Task goal:
Copy out the data line by line exactly, from its start to the line bearing "- destruct Hg", inclusive.
BEGIN Data supplied
(* ===== verification/ManagerLive.v ===== *)
(** * Every operation leaves the manager idle

    The operations that [ManagerIdle] does not cover, the theorem of what a waiting request waits
    for, and what an acquisition that does not wait promises. *)

From stdpp Require Import gmap list sorting strings fin_maps.
From S2P Require Import Prelude LockTypes Interval Resource Compat ScopeTree Ledger Queue Graph Manager.
From S2P Require Import ManagerInv ManagerPass ManagerOps ManagerPaid ManagerRuns ManagerSteps ManagerIdle ManagerGrant.

Section Live.
Context `{MapRange}.

(** ** Acquiring *)

Lemma grows_kept t t' : table_grows t t' -> table_kept t t'.
Proof.
  intros Hg k e He Hw. specialize (Hg k). destruct (t !! k) as [e0|].
  - exists e0. split; [done|]. assert (e = e0) as -> by congruence. apply entry_kept_refl.
  - destruct Hg as [?|[ref E]]; [congruence|]. rewrite E in He. by injection He as <-.
Qed.

(** A request that has arrived moves nothing. *)
Lemma arriving_tighter m m2 rootID refs mayWait r b :
  good m -> arriving m m2 rootID refs mayWait r b -> tighter m m2.
Proof.
  intros Hm Ha. pose proof (arriving_not_waiting _ _ _ _ _ _ _ Hm Ha) as Hnw.
  destruct (ar_others _ _ _ _ _ _ _ Ha) as [b0 Hb]. split.
  - by rewrite (ar_waiting _ _ _ _ _ _ _ Ha).
  - intros r' b' Hw Hb' _. destruct (heap_benign_Some_inv _ _ _ _ Hb Hb') as (b1 & Hb1 & Hbb).
    apply lookup_insert_Some in Hb1 as [[<- _]|[_ ?]]; [done|eauto].
  - by eapply arriving_evolves.
  - apply (ar_accounts _ _ _ _ _ _ _ Ha).
  - apply grows_kept, Ha.
Qed.

Lemma refuse_locks m r token k e :
  good m -> m_locks (refuse_request m r token) !! k = Some e -> m_locks m !! k = Some e.
Proof.
  intros Hm He. pose (m1 := m <| m_ledger ::= fun l => Ledger.Release l token |>).
  assert (good m1) as Hm1 by (by apply good_ledger). unfold refuse_request in He.
  eapply (release_fold _ m1 Hm1). exact He.
Qed.

Lemma refuse_accounts m r token : accounts m (refuse_request m r token).
Proof.
  unfold refuse_request. cbn zeta. set (m1 := m <| m_ledger ::= fun l => Ledger.Release l token |>).
  assert (accounts m m1) as H1 by (apply accounts_ledger; [apply ledger_on_release|done]). etrans; [exact H1|].
  set (keys := from_option _ _ _). transitivity (foldl release_lock m1 keys).
  - apply (accounts_fold id release_lock). intros. by apply accounts_same.
  - apply accounts_requests; [done|]. intros r' b Hb.
    change (delete r (m_requests (foldl release_lock m1 keys)) !! r' = Some b) in Hb. apply lookup_delete_Some in Hb
      as [_ Hb]. eauto.
Qed.

Lemma enqueue_accounts m r blocked : accounts m (enqueueLocked m r blocked).
Proof.
  unfold enqueueLocked. destruct (m_requests m !! r) as [b|]; [|reflexivity]. cbn zeta.
  transitivity (foldl (enqueue_entry r blocked) m (seq 0 (length (b_entries b)))).
  - apply (accounts_fold id (enqueue_entry r blocked)). intros x i. unfold enqueue_entry.
    destruct (deref _ _) as [q|]; [|reflexivity]. cbn zeta.
    set (h := on_entry (m_requests x) (r, i) (fun q => q <| q_blocked := bool_decide (i ∈ blocked) |>)).
    assert (res_kept (m_requests x) h) as Hk by apply res_kept_entry.
    destruct (m_locks _ !! _); by apply accounts_requests.
  - apply accounts_requests; [done|]. by apply res_kept_alter.
Qed.

Lemma queue_accounts m rootID r blocked : accounts m (queue_request m rootID r blocked).
Proof.
  assert (forall x f, (forall b, b_reservation (f b) = b_reservation b) -> accounts x (on_bundle x r f)) as Hon
    by (intros; apply accounts_requests; [done|by apply res_kept_alter]).
  unfold queue_request. cbn zeta. etrans; [|by apply Hon]. etrans; [|apply enqueue_accounts].
  etrans; [|apply Hon; intros b; by destruct (_ =? 0)]. by apply Hon.
Qed.

Lemma wait_accounts m rootID r blocked : accounts m (wait_request m rootID r blocked).1.
Proof.
  rewrite wait_request_eq. cbn zeta. unfold advanceLocked.
  assert (accounts m (retryWaitingLocked (queue_request m rootID r blocked))) as Hw
    by (etrans; [apply queue_accounts|apply retryWaiting_accounts]).
  destruct (m_requests _ !! r) as [b|]; [|done]. by destruct (complete b).
Qed.

Lemma inline_accounts m r token : accounts m (grant_inline m r token).1.
Proof.
  unfold grant_inline. cbn zeta. etrans; [apply (grantLocked_accounts m r)|].
  destruct (m_requests (grantLocked m r) !! r) as [b|]; [|reflexivity]. destruct (negb _); [|reflexivity].
  apply accounts_ledger; [apply ledger_on_release|done].
Qed.

Lemma acquire_new_accounts m rootID scopeID refs mayWait :
  good m -> bundle_refs refs -> accounts m (acquire_new m rootID scopeID refs mayWait).1.
Proof.
  intros Hm Hrefs. destruct (acquire_new_cases m rootID scopeID refs mayWait Hm Hrefs)
    as [l e HL -> |m2 r b token Ha _ -> |m2 r b blocked Ha _ -> |m2 r b token Ha Hready ->].
  - by apply accounts_ledger.
  - etrans; [apply Ha|apply refuse_accounts].
  - etrans; [apply Ha|apply wait_accounts].
  - etrans; [apply Ha|apply inline_accounts].
Qed.

Lemma refuse_tighter m m2 rootID refs mayWait r b token :
  good m -> arriving m m2 rootID refs mayWait r b -> tighter m (refuse_request m2 r token).
Proof.
  intros Hm Ha. destruct (arriving_tighter _ _ _ _ _ _ _ Hm Ha) as [TW TR TE TF TT].
  pose proof (ac_ledger _ _ (refuse_accounts m2 r token)) as HL.
  assert (sound m (refuse_request m2 r token)) as Hs
    by (by apply (refuse_sound m m2); [|apply Ha|apply Ha|apply Ha|eapply arriving_evolves|apply Ha]).
  split.
  - by rewrite refuse_waiting.
  - intros r' b' Hw Hb' Hc. rewrite refuse_waiting in Hw. rewrite refuse_requests in Hb'.
    apply lookup_delete_Some in Hb' as [_ Hb']. apply TR;
      [done..|]. intros E. specialize (Hc E). apply lo_refusals in HL. unfold refusals in *. lia.
  - apply Hs.
  - apply lo_refusals in HL. unfold refusals in *. lia.
  - eapply table_kept_trans; [exact TT|]. intros k e He _. exists e. split; [|apply entry_kept_refl].
    apply (refuse_locks m2 r token k e); [apply Ha|exact He].
Qed.

Lemma grantLocked_waiting m r : r ∉ m_waiting m -> m_waiting (grantLocked m r) = m_waiting m.
Proof.
  intros Hr. unfold grantLocked. destruct (m_requests m !! r) as [b|]; [|done]. destruct (Terminal _); [done|].
  assert (forall l x, m_waiting (foldl (grant_entry r) x l) = m_waiting x) as Hg.
  { induction l as [|i l IH]; intros x; cbn [foldl]; [done|]. rewrite IH. unfold grant_entry.
    destruct (deref _ _) as [q|]; [|done]. destruct (m_locks x !! _) as [e|]; [|done].
    destruct (q_state q); try done. by destruct (applyClaim _ _ _ _) as [e1 [|]]. }
  assert (forall l x, m_waiting (foldl prune_key x l) = m_waiting x) as Hp.
  { induction l as [|k l IH]; intros x; cbn [foldl]; [done|]. rewrite IH. unfold prune_key. by destruct (m_locks x !! k). }
  cbn zeta. destruct (completeBundle_waiting (foldl prune_key (foldl (grant_entry r) m
    (seq 0 (length (b_entries b)))) (resourceKeys b)) r) as [-> | ->]; rewrite Hp, Hg; [done|set_solver].
Qed.

Lemma wait_idle m rootID r blocked :
  good (queue_request m rootID r blocked) -> paid m -> idle (wait_request m rootID r blocked).1.
Proof.
  intros Hm Hp. rewrite wait_request_eq. cbn zeta. unfold advanceLocked.
  pose proof (retryWaiting_idle _ (gd_inv _ Hm) (accounts_paid _ _ (queue_accounts m rootID r blocked) Hp))
    as Hi. destruct (m_requests _ !! r) as [b|]; [|done].
  by destruct (complete b).
Qed.

Lemma acquire_new_calm m rootID scopeID refs mayWait :
  good m -> bundle_refs refs -> calm m (acquire_new m rootID scopeID refs mayWait).1.
Proof.
  intros Hm Hrefs. split; [| |intros Hp].
  { pose proof (acquire_new_sound m rootID scopeID refs mayWait Hm Hrefs) as Hs. by destruct (acquire_new _ _ _ _ _), Hs. }
  { by apply acquire_new_accounts. }
  destruct (acquire_new_cases m rootID scopeID refs mayWait Hm Hrefs)
    as [l e HL -> |m2 r b token Ha _ -> |m2 r b blocked Ha _ -> |m2 r b token Ha Hready ->].
  - apply idle_same; [done..|]. apply HL.
  - apply tighter_idle; [apply Hm|by eapply refuse_tighter].
  - intros _. apply wait_idle; [|by apply (accounts_paid m); [apply Ha|]]. apply (queue_request_good m2 rootID r b);
    try apply Ha. by eapply arriving_not_waiting.
  - destruct (grant_inline_sound m2 rootID refs r b token) as (m3 & g & E & _); try apply Ha; [done|].
    assert (m3 = grantLocked m2 r) as Em.
    { unfold grant_inline in E. destruct (m_requests (grantLocked m2 r) !! r) as [b'|]; [|done].
      destruct (negb (complete b')); [done|by injection E]. }
    rewrite E. cbn [fst]. subst m3. intros Hi.
    apply (tighter_idle m2); [apply Ha| |by apply (tighter_idle m); [apply Hm|eapply arriving_tighter|]].
    destruct (grantLocked_spec m2 r b) as (Hq & _ & b' & Eb & Hc'); [apply Ha|done|].
    pose proof (arriving_not_waiting _ _ _ _ _ _ _ Hm Ha) as Hnw.
    destruct (grantLocked_inline m2 r b) as (Ht & _); [apply Ha|done|done|apply Ha|].
    split; [apply Hq| |apply Hq|apply grantLocked_accounts|done].
    intros r' b1 Hw Hb1 _. rewrite Eb in Hb1. apply lookup_insert_Some in Hb1 as [[<- _]|[_ ?]];
      [rewrite grantLocked_waiting in Hw; done|].
    exists b1. split; [done|apply benign_refl].
Qed.

(** The calls of [AcquireWith] that change nothing, join a queued request, or make a new one. *)
Inductive acquire_path (m : manager) (rootID : bytes) (scopeID : Z) (wanted : list ResourceRef)
    (mayWait : option bool) (res : manager * result lock_error AcquireResult) : Prop :=
  | path_error e : res = (m, Err e) -> acquire_path m rootID scopeID wanted mayWait res
  | path_reentrant g :
      forallb (claimSatisfiedByOwner m rootID) (DedupeResourceRefs wanted) = true ->
      res = (m, Ok (LockOpReentrant g)) -> acquire_path m rootID scopeID wanted mayWait res
  | path_join r b h :
      mayWait <> Some false -> m_requests m !! r = Some b ->
      res = (m <| m_requests ::= <[r := (joinFor b scopeID).1]> |>, Ok (LockOpWait h)) ->
      acquire_path m rootID scopeID wanted mayWait res
  | path_new :
      bundle_refs (DedupeResourceRefs wanted) ->
      res = acquire_new m rootID scopeID (DedupeResourceRefs wanted) mayWait ->
      acquire_path m rootID scopeID wanted mayWait res.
END Data supplied
The answer:
(* ===== verification/ManagerLive.v ===== *)
(** * Every operation leaves the manager idle

    The operations that [ManagerIdle] does not cover, the theorem of what a waiting request waits
    for, and what an acquisition that does not wait promises. *)

From stdpp Require Import gmap list sorting strings fin_maps.
From S2P Require Import Prelude LockTypes Interval Resource Compat ScopeTree Ledger Queue Graph Manager.
From S2P Require Import ManagerInv ManagerPass ManagerOps ManagerPaid ManagerRuns ManagerSteps ManagerIdle ManagerGrant.

Section Live.
Context `{MapRange}.

(** ** Acquiring *)

Lemma grows_kept t t' : table_grows t t' -> table_kept t t'.
Proof.
  intros Hg k e He Hw. specialize (Hg k). destruct (t !! k) as [e0|].
  - exists e0. split; [done|]. assert (e = e0) as -> by congruence. apply entry_kept_refl.
  - destruct Hg as [?|[ref E]]; [congruence|]. rewrite E in He. by injection He as <-.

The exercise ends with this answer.